3. A method according to claim 1 wherein the interaction is measured in the form of the generation of reduced oxygen products.

4. A method according to claim 2 wherein total antioxidant capacity is measured using a chemiluminescence reaction.

5. A method according to claim 4 wherein the chemiluminescence reaction involves an enhanced chemiluminescence horseradish peroxidase catalyzed reaction.

6. A method according to claim 5 wherein the chemiluminescence reaction involves an acridan ester or organic hydrazide.

7. A method according to claim 3 wherein reduced oxygen product is hydrogen peroxide.

8. A method according to claim 7 wherein reduced oxygen product is measured using a chemiluminescence reaction.

9. A method according to claim 8 wherein the chemiluminescence reaction involves the use of acridinium ester.

10. A method according to claim 1 wherein antioxidants include one or more naturally occurring antioxidants or artificial ones.

11. A method according to claim 10 wherein naturally occurring antioxidants include vitamin C and E, urate, glutathione, cysteine, and etcetera.

12. A method according to claim 10 wherein artificial antioxidants include dithiothreitol, Trolox, butylated hydroxytoluene (BHT), and etcetera.

13. A method according to claim 1 wherein oxidants include metal ions, hydrogenperoxide, quinones, and chemical and biological systems inducing oxidative properties, such as xanthine oxidase, haloperoxidase, and etcetera.

14. A method according to claim 13 wherein chemical systems include particulate matter and nanomaterials.
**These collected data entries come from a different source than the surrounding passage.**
(** ** The size of a coded table *)

(** The length of an object's fields with a comma each. *)
Definition fields_len (l : list (string * json)) : Z := comma_len ((λ f, len (encode_field f)) <$> l).

Lemma fields_len_app l1 l2 : fields_len (l1 ++ l2) = fields_len l1 + fields_len l2.
Proof. unfold fields_len. by rewrite fmap_app, comma_len_app. Qed.

Lemma fields_len_one k j : fields_len [(k, j)] = len (encode_string k) + 2 + len (encode j).
Proof. unfold fields_len. cbn [fmap list_fmap comma_len]. rewrite len_field. lia. Qed.

Lemma comma_len_nonneg l : Forall (λ n, 0 ≤ n) l → 0 ≤ comma_len l.
Proof. induction 1; cbn; lia. Qed.

Lemma field_list_len {A} (f : A → json) k (l : list A) (b : Z) :
  len (encode_string k) + 3 ≤ b →
  fields_len (field_if (negb (bool_decide (l = []))) k (JArr (f <$> l)))
  ≤ b + comma_len ((λ x, Size (f x)) <$> l).
Proof.
  intros Hb. pose proof (len_nonneg (encode_string k)). destruct l as [|x l].
  - rewrite bool_decide_eq_true_2 by done. unfold fields_len. cbn. lia.
  - rewrite bool_decide_eq_false_2 by done. cbn [negb field_if]. rewrite fields_len_one, len_arr by done.
    rewrite <- list_fmap_compose. unfold compose, Size. lia.
Qed.

Lemma field_opt_len {A} (f : A → json) k (o : option A) (n : Z) :
  len (encode_string k) + 2 = n → fields_len (field_opt k f o) = opt_size f n o.
Proof.
  intros Hn. destruct o as [a|]; [|done]. cbn [field_opt opt_size]. rewrite fields_len_one. unfold Size. lia.
Qed.

Lemma field_if_len (b : bool) k j : fields_len (field_if b k j) ≤ len (encode_string k) + 2 + len (encode j).
Proof.
  destruct b; cbn [field_if]; [by rewrite fields_len_one|]. unfold fields_len. cbn.
  pose proof (len_nonneg (encode_string k)). pose proof (len_nonneg (encode j)). lia.
Qed.

(** The frame of 160 bytes is enough. *)
Lemma table_size p j :
  0 ≤ tb_Seq p < 2 ^ 64 → json_table p = Some j →
  Size j ≤ base_size p + window_size (tb_Envs p, tb_Removed p).
Proof.
  intros Hseq Hj. unfold json_table in Hj.
  destruct (marshal_time (tb_SentAt p)) as [at_|] eqn:Et; [|done].
  assert (j = JObj (table_fields p at_)) as -> by (by injection Hj as <-). clear Hj.
  unfold Size. rewrite len_obj by done. fold (fields_len (table_fields p at_)). unfold table_fields.
  rewrite !fields_len_app, !fields_len_one.
  pose proof (len_pretty 20 (tb_Seq p) ltac:(cbn; lia) ltac:(lia)) as Hnum.
  pose proof (marshal_time_len _ _ Et) as Htime.
  pose proof (field_if_len (tb_Whole p) "whole" (JBool true)) as Hwhole.
  pose proof (field_if_len (tb_More p) "more" (JBool true)) as Hmore.
  pose proof (field_list_len json_env "envs" (tb_Envs p) 9 ltac:(by vm_compute)) as Henvs.
  pose proof (field_list_len JStr "removed" (tb_Removed p) 12 ltac:(by vm_compute)) as Hids.
  rewrite (field_opt_len json_mesh "mesh" (tb_Mesh p) 8), (field_opt_len json_self "self" (tb_Self p) 8),
    (field_opt_len json_challenges "challenges" (tb_Challenges p) 14) by reflexivity.
  change (len (encode_string "whole") + 2 + len (encode (JBool true))) with 13 in Hwhole.
  change (len (encode_string "more") + 2 + len (encode (JBool true))) with 12 in Hmore.
  change (len (encode_string "seq")) with 5. change (len (encode_string "sentAt")) with 8.
  change (encode (JNum (tb_Seq p))) with (pretty (tb_Seq p)).
  unfold base_size, window_size, partFrame. cbn [fst snd]. lia.
Qed.

Lemma foldl_sizes {A} (f : A → Z) (l : list A) z :
  foldl Z.add z ((λ x, f x + 1) <$> l) = z + comma_len (f <$> l).
Proof. revert z. induction l as [|x l IH]; intros z; cbn; [lia|]. rewrite IH. lia. Qed.

Lemma total_size_eq t : total_size t = base_size t + window_size (tb_Envs t, tb_Removed t).
Proof.
  unfold total_size, env_sizes, id_sizes, window_size. cbn [fst snd].
  rewrite (foldl_sizes (λ e, Size (json_env e))), (foldl_sizes (λ id, Size (JStr id))). lia.
Qed.

Lemma seq_at_range t k : 0 ≤ tb_Seq t < 2 ^ 64 → 0 ≤ seq_at t k < 2 ^ 64.
Proof.
  intros H. destruct k as [|k]; [done|]. change (seq_at t (S k)) with (seq_next (seq_at t k)).
  unfold seq_next, wrapu64. apply Z.mod_pos_bound. lia.
Qed.

(** A table is accepted whole, or as the next message. *)
Lemma apply_split s t limit :
  tb_More t = false → (tb_Whole t = true ∨ s_parts s = None ∧ tb_Seq t = seq_next (s_Seq s)) →
  apply_all s (Split t limit)
  = Ok ((apply_message s t) <| s_Seq := seq_at t (length (Split t limit) - 1) |>).
Proof.
  intros Hm Hseq. destruct (Split_parts t limit) as [[-> _]|(ws & w & -> & He & Hi & _)].
  - cbn [apply_all length Nat.sub]. unfold Apply. rewrite Hm.
    destruct (tb_Whole t); [done|]. destruct Hseq as [?|[Hp Hseq]]; [done|].
    by rewrite Hp, Hseq, Z.eqb_refl.
  - rewrite apply_parts, He, Hi by done. rewrite length_app, length_imap. cbn [length].
    rewrite Nat.add_sub. done.
Qed.

Lemma Split_last t limit :
  tb_Seq (default t (last (Split t limit))) = seq_at t (length (Split t limit) - 1).
Proof.
  destruct (Split_parts t limit) as [[-> _]|(ws & w & -> & _)]; [done|].
  rewrite last_snoc, length_app, length_imap. cbn [length default]. by rewrite Nat.add_sub.
Qed.

(** ** Properties *)

(** C20: An ingress that applies the parts of a table, one message after the
    other, ends in the state it has after the whole table, at the sequence
    number of the last part: splitting is invisible. *)
Theorem split_apply s t limit s' :
  s_parts s = None → tb_More t = false → Apply s (Some t) = (Ok (Some t), s') →
  apply_all s (Split t limit) = Ok (s' <| s_Seq := seq_at t (length (Split t limit) - 1) |>).
Proof.
  intros Hp Hm Ha.
  assert (s' = apply_message s t ∧ (tb_Whole t = true ∨ tb_Seq t = seq_next (s_Seq s))) as [-> Hseq].
  { revert Ha. unfold Apply. rewrite Hp, Hm. destruct (tb_Whole t); [intros [= <-]; by split; [|left]|].
    destruct (Z.eqb_spec (tb_Seq t) (seq_next (s_Seq s))); [|done]. intros [= <-]. by split; [|right]. }
  apply apply_split; [done|]. destruct Hseq; auto.
Qed.

(** A part has the table's frame or the plain one, items of the table, and a
    size within the limit or a single item. *)
Lemma Split_part t limit p :
  0 ≤ tb_Seq t < 2 ^ 64 → p ∈ Split t limit →
  0 ≤ tb_Seq p < 2 ^ 64 ∧ (base_size p = base_size t ∨ base_size p = partFrame) ∧
  tb_Envs p ⊆ tb_Envs t ∧ tb_Removed p ⊆ tb_Removed t ∧
  (base_size p + window_size (tb_Envs p, tb_Removed p) ≤ limit ∨ (length (tb_Envs p) + length (tb_Removed p) ≤ 1)%nat).
Proof.
  intros Hseq Hp. destruct (Split_parts t limit) as [[E Ht]|(ws & w & E & He & Hi & Hfits)]; rewrite E in Hp.
  - apply list_elem_of_singleton in Hp as ->. rewrite total_size_eq in Ht. repeat split; auto; try lia; set_solver.
  - assert (∃ more k v, (ws ++ [w]) !! k = Some v ∧ p = part t more k v) as (more & k & v & Hk & ->).
    { apply elem_of_app in Hp as [Hp|Hp].
      - apply list_elem_of_lookup in Hp as [k Hk]. rewrite list_lookup_imap in Hk.
        destruct (ws !! k) as [v|] eqn:Ev; [|done]. injection Hk as <-.
        exists true, k, v. split; [by apply lookup_app_l_Some|done].
      - apply list_elem_of_singleton in Hp as ->. exists false, (length ws), w.
        split; [by apply list_lookup_middle|done]. }
    assert (Hv : v ∈ ws ++ [w]) by (by eapply list_elem_of_lookup_2). destruct v as [es ids].
    assert (Hb : base_size (part t more k (es, ids)) = part_base t k) by (by destruct k).
    split; [by apply seq_at_range|]. split; [rewrite Hb; destruct k; [by left|by right]|]. split; [|split].
    + intros x Hx. rewrite <- He. apply list_elem_of_In, in_concat. exists es.
      split; apply list_elem_of_In; [by apply (list_elem_of_fmap_2 fst _ (es, ids))|done].
    + intros x Hx. rewrite <- Hi. apply list_elem_of_In, in_concat. exists ids.
      split; apply list_elem_of_In; [by apply (list_elem_of_fmap_2 snd _ (es, ids))|done].
    + destruct (Hfits k _ Hk) as [H|H]; [left; cbn; rewrite Hb; lia|by right].
Qed.

(** Every part of a table, as it goes over the wire, is within the limit
    or carries a single environment or removal; the sizes [Split] adds up
    bound what encoding/json writes. *)
Theorem split_parts_fit t limit p j :
  0 ≤ tb_Seq t < 2 ^ 64 → p ∈ Split t limit → json_table p = Some j →
  Size j ≤ limit ∨ (length (tb_Envs p) + length (tb_Removed p) ≤ 1)%nat.
Proof.
  intros Hseq Hp Hj. destruct (Split_part t limit p Hseq Hp) as (Hs & _ & _ & _ & [H|H]); [left|by right].
  apply table_size in Hj; [lia|done].
Qed.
15. A method according to claim 1 consisting of one or more oxidants which are incubated with sample material during a certain time. Thereafter either TotalAntiOxidant Capacity (TAOC) or TotalOxidantCapacity (TOC) is measured. Sample material without oxidants serves as controls.

16. A method according to claim 15 wherein oxidants include but are not limited to hydrogen peroxide, Cu- salts, Fe-salts, quinone, ozone or mixtures thereof.

17. A method according to claim 15 wherein sample material is biological material like serum, saliva, tissue material, synthetic and natural lung lining fluid, and etcetera.

18. A method according to claim 1 consisting of one or more antioxidants which are incubated with one or more oxidants during a certain time. Thereafter, either TotalAntiOxidant Capacity (TAOC) or TotalOxidantCapacity (TOC) is measured. Sample material without antioxidants serve as controls.

19. A method according to claim 18 wherein sample material is particulate matter or extracts thereof.

20. Kits according to claim 2 consisting of TAOC signal reagent, trigger reagent, and standard oxidants capable of assessing a sample's oxidative resistibility.

21. Kits according to claim 20 wherein TAOC signal reagent consists of acridan ester and enhancer.

22. Kits according to claim 21 wherein acridan ester is GZ-11 and enhancer is 4-phenylphenol.

23. Kits according to claim 21 wherein trigger reagent consists of a mixture of HRP and hydrogen peroxide.

24. Kits according to claim 3 consisting of HTOOTO signal reagent, trigger reagent, and one or more antioxidants.

25. Kits according to claim 24 wherein HTOOTO signal reagent is an acridinium ester

26. Kits according to claim 25 wherein the acridinium ester is GY-11.

27. Kits according to claim 24 wherein trigger reagent is an aqueous solution with pH higher than 7.